By integrating them in our uniquely weighted way, then adjusting for local cost of living, we develop relative measures that show how well a nation is doing with the resources it has. This strongly differentiates our methodology from traditional methods in which wealthier countries invariably outrank the less wealthy.
Thus, a small yet relatively dynamic country such as Costa Rica can outrank the Brazilian behemoth, which despite its economic progress is riddled with serious challenges. Costa Rica, in fact, also outranks better known developing countries Malaysia, China, South Africa, and Mexico.
In addition to our overall ranking, we've developed a "raw" ranking that focuses more heavily on technology, less heavily on socio-economics. In Latin America, the leaders in this ranking are Bolivia, Honduras, and Ecuador. The first two of these have per-person income levels far below most of their neighbors.

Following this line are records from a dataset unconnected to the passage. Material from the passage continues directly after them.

(* ===== verification/RecorderRefinement.v ===== *)
(** * RecorderRefinement: the recorder state machine refines an abstract machine
    that holds the identifier of the recording in progress and the request it
    waits for, and sees of a message its type, method, identifier and state
    only. *)
From S2P Require Import Prelude CString StringTable TextStream StartLine HeaderSection.
From S2P Require Import TextMessage GenericHeader MrcpMessage StateMachine StateMachineTheory RecorderMachine.

(** ** The abstract machine *)

Record recorder_view := mk_view {
  v_active : bool;
  v_recording : option Z;
  v_waiting : option (nat * Z)
}.

(** What a message says. *)
Record label := mk_label {
  l_type : mrcp_message_type_e;
  l_method : nat;
  l_id : Z;
  l_state : mrcp_request_state_e
}.

Notation said := (option (mrcp_message_type_e * nat * Z)).

Section Spec.
  Context (v : recorder_view) (l : label).

(** Hand the request to the engine. *)
Definition v_forward : recorder_view * list said :=
  (mk_view (v_active v) (v_recording v) (Some (l_method l, l_id l)),
   [Some (MRCP_MESSAGE_TYPE_REQUEST, l_method l, l_id l)]).

(** Answer with a response; the recording in progress becomes [r]. *)
Definition v_respond (r : option Z) : recorder_view * list said :=
  (mk_view (v_active v) r None,
   [if v_active v then Some (MRCP_MESSAGE_TYPE_RESPONSE, l_method l, l_id l) else None]).

(** Pass an event to the client. *)
Definition v_event (r : option Z) : recorder_view * list said :=
  (mk_view (v_active v) r (v_waiting v),
   if v_active v then [Some (MRCP_MESSAGE_TYPE_EVENT, l_method l, l_id l)] else []).

Definition recorder_spec_request : recorder_view * list said :=
  let busy := bool_decide (is_Some (v_recording v)) in
  match l_method l with
  | 0 | 1 => v_forward
  | 2 => if busy then v_respond (v_recording v) else v_forward
  | 3 | 4 => if busy then v_forward else v_respond (v_recording v)
  | _ => (v, [])
  end.

Definition recorder_spec_response : recorder_view * list said :=
  match v_waiting v with
  | None => (v, [])
  | Some (_, id) =>
      if decide (id ≠ l_id l) then (v, [])
      else
        match l_method l with
        | 2 => v_respond (if decide (l_state l = MRCP_REQUEST_STATE_INPROGRESS)
                          then Some id else v_recording v)
        | 3 => v_respond None
        | 0 | 1 | 4 => v_respond (v_recording v)
        | _ => (v, [])
        end
  end.

Definition recorder_spec_event : recorder_view * list said :=
  if decide (v_recording v = Some (l_id l)) then
    match l_method l with
    | 0 => v_event (v_recording v)
    | 1 => if decide (fst <$> v_waiting v = Some RECORDER_STOP) then (v, []) else v_event None
    | _ => (v, [])
    end
  else (v, []).

Definition recorder_spec : recorder_view * list said :=
  match l_type l with
  | MRCP_MESSAGE_TYPE_REQUEST => recorder_spec_request
  | MRCP_MESSAGE_TYPE_RESPONSE => recorder_spec_response
  | MRCP_MESSAGE_TYPE_EVENT => recorder_spec_event
  | MRCP_MESSAGE_TYPE_UNKNOWN => (v, [])
  end.

End Spec.

(** Deactivation stops the recording in progress. *)
Definition recorder_spec_deactivate (v : recorder_view) : recorder_view * list said :=
  let v := mk_view false (v_recording v) (v_waiting v) in
  match v_recording v with
  | None => (v, [])
  | Some id => v_forward v (mk_label MRCP_MESSAGE_TYPE_REQUEST RECORDER_STOP (u32 (id + 1))
                              MRCP_REQUEST_STATE_UNKNOWN)
  end.

Definition recorder_spec_step (v : recorder_view) (i : option label) : recorder_view * list said :=
  match i with
  | Some l => recorder_spec v l
  | None => recorder_spec_deactivate v
  end.

Fixpoint recorder_spec_run (v : recorder_view) (ls : list (option label))
    : recorder_view * list said :=
  match ls with
  | [] => (v, [])
  | l :: ls =>
      let '(v, o) := recorder_spec_step v l in
      let '(v, o') := recorder_spec_run v ls in
      (v, o ++ o')
  end.

(** ** Refinement *)

Section Refine.
  Context `{AprFormat} {R : Type} `{CompletionCause R} (fresh : apt_pair_t) (uninit : nat).
  Notation machine := (mrcp_recorder_state_machine_t R).

Definition message_label (m : @mrcp_message_t R) : label :=
  let sl := start_line m in mk_label (message_type sl) (method_id sl) (request_id sl) (request_state sl).

Definition input_label (i : input R) : option label :=
  match i with Update m => Some (message_label m) | Deactivate => None end.

Definition view (s : machine) : recorder_view :=
  mk_view (active s) (request_id ∘ start_line <$> record s)
    ((λ a, (method_id (start_line a), request_id (start_line a))) <$> active_request s).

Yet Bolivia has shown potential by reaching 30% of its population with the Internet - giving it the highest ratio of access-to-income in the region and making the world's Top 10 in this category. Honduras, for its part, is 2nd in the region in this category and has relatively high average bandwidth, given its income level.
Another way to look at things is by income tier. This enables, for example, countries in Latin America to be compared with countries of similar income in other parts of the world. Chile and Uruguay fall into our second tier (per capita income between US$13,000-$30,000), and fall in the middle of this pack. Countries with which they compete closely in this tier include Poland, Hungary, Slovenia, and Portugal.
Costa Rica falls into our third income tier (between $6,000-$13,000), and is closing in on Turkey for 4th place among the 19 countries in this group. Our fourth income tier (between $2,000-$6,000) shows Honduras in the middle of the pack.
There are thousands of ways to view our information, and to gain insight from it. We are happy to engage anyone who's interested in learning more. And as I often say, this is not a precision engineering project - rather, it is a social-science project that aims to start conversations and improve things generally. We believe in the strength of our assumptions, algorithms, and rankings, but believe that interpreting and acting upon them is what's important.
Countries that lead can focus on what they're already doing and where they'd like to go. Countries that lag can see what needs to be done for them to improve. We believe there is resident potential in all nations of the world.